» **THE TASK**:
In the response, the entries must appear exactly as supplied.

*** Opening WORKING DATA ***

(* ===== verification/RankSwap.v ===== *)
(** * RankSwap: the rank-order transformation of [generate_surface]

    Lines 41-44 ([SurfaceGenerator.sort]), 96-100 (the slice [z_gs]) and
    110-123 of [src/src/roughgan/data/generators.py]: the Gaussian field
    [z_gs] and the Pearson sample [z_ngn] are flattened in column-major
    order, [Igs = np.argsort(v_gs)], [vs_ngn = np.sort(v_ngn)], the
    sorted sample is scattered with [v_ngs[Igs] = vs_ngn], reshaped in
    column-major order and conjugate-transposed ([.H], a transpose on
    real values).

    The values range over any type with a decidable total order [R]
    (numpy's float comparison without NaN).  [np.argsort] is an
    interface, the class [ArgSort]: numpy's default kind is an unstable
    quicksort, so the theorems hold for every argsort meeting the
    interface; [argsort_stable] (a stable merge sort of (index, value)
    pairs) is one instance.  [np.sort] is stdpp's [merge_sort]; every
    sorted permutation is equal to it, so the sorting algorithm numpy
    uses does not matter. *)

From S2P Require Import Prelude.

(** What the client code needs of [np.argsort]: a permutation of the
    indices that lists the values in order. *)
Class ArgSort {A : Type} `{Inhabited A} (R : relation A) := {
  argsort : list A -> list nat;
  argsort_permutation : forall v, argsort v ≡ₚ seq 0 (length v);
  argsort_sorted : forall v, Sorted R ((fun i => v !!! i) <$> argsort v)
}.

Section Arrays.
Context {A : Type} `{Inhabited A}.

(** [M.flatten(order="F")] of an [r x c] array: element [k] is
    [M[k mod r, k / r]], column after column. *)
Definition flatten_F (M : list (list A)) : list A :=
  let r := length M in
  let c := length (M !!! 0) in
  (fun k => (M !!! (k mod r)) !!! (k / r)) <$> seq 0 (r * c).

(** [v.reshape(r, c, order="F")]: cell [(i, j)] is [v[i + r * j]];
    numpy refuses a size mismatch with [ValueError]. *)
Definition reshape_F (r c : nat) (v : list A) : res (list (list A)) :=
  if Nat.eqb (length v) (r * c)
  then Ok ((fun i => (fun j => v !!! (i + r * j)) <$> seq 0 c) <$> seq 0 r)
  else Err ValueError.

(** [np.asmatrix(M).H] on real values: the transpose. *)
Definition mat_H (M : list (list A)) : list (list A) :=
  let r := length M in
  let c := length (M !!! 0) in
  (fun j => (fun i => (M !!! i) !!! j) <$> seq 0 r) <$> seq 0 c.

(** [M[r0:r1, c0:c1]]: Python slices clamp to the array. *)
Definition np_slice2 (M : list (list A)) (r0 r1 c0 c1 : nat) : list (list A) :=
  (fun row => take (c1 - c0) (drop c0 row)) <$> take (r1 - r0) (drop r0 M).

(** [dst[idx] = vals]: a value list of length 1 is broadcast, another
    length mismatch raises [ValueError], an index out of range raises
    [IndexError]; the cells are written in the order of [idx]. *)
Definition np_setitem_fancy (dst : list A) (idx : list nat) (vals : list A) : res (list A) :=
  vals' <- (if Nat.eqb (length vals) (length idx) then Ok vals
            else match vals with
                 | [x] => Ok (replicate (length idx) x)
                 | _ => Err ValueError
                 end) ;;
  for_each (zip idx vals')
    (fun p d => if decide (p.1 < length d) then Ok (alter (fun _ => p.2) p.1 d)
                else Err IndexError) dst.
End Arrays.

*** Closing WORKING DATA ***

» **EXPECTED ANSWER**:
(* ===== verification/RankSwap.v ===== *)
(** * RankSwap: the rank-order transformation of [generate_surface]

    Lines 41-44 ([SurfaceGenerator.sort]), 96-100 (the slice [z_gs]) and
    110-123 of [src/src/roughgan/data/generators.py]: the Gaussian field
    [z_gs] and the Pearson sample [z_ngn] are flattened in column-major
    order, [Igs = np.argsort(v_gs)], [vs_ngn = np.sort(v_ngn)], the
    sorted sample is scattered with [v_ngs[Igs] = vs_ngn], reshaped in
    column-major order and conjugate-transposed ([.H], a transpose on
    real values).

    The values range over any type with a decidable total order [R]
    (numpy's float comparison without NaN).  [np.argsort] is an
    interface, the class [ArgSort]: numpy's default kind is an unstable
    quicksort, so the theorems hold for every argsort meeting the
    interface; [argsort_stable] (a stable merge sort of (index, value)
    pairs) is one instance.  [np.sort] is stdpp's [merge_sort]; every
    sorted permutation is equal to it, so the sorting algorithm numpy
    uses does not matter. *)

From S2P Require Import Prelude.

(** What the client code needs of [np.argsort]: a permutation of the
    indices that lists the values in order. *)
Class ArgSort {A : Type} `{Inhabited A} (R : relation A) := {
  argsort : list A -> list nat;
  argsort_permutation : forall v, argsort v ≡ₚ seq 0 (length v);
  argsort_sorted : forall v, Sorted R ((fun i => v !!! i) <$> argsort v)
}.

Section Arrays.
Context {A : Type} `{Inhabited A}.

(** [M.flatten(order="F")] of an [r x c] array: element [k] is
    [M[k mod r, k / r]], column after column. *)
Definition flatten_F (M : list (list A)) : list A :=
  let r := length M in
  let c := length (M !!! 0) in
  (fun k => (M !!! (k mod r)) !!! (k / r)) <$> seq 0 (r * c).

(** [v.reshape(r, c, order="F")]: cell [(i, j)] is [v[i + r * j]];
    numpy refuses a size mismatch with [ValueError]. *)
Definition reshape_F (r c : nat) (v : list A) : res (list (list A)) :=
  if Nat.eqb (length v) (r * c)
  then Ok ((fun i => (fun j => v !!! (i + r * j)) <$> seq 0 c) <$> seq 0 r)
  else Err ValueError.

(** [np.asmatrix(M).H] on real values: the transpose. *)
Definition mat_H (M : list (list A)) : list (list A) :=
  let r := length M in
  let c := length (M !!! 0) in
  (fun j => (fun i => (M !!! i) !!! j) <$> seq 0 r) <$> seq 0 c.

(** [M[r0:r1, c0:c1]]: Python slices clamp to the array. *)
Definition np_slice2 (M : list (list A)) (r0 r1 c0 c1 : nat) : list (list A) :=
  (fun row => take (c1 - c0) (drop c0 row)) <$> take (r1 - r0) (drop r0 M).

(** [dst[idx] = vals]: a value list of length 1 is broadcast, another
    length mismatch raises [ValueError], an index out of range raises
    [IndexError]; the cells are written in the order of [idx]. *)
Definition np_setitem_fancy (dst : list A) (idx : list nat) (vals : list A) : res (list A) :=
  vals' <- (if Nat.eqb (length vals) (length idx) then Ok vals
            else match vals with
                 | [x] => Ok (replicate (length idx) x)
                 | _ => Err ValueError
                 end) ;;
  for_each (zip idx vals')
    (fun p d => if decide (p.1 < length d) then Ok (alter (fun _ => p.2) p.1 d)
                else Err IndexError) dst.
End Arrays.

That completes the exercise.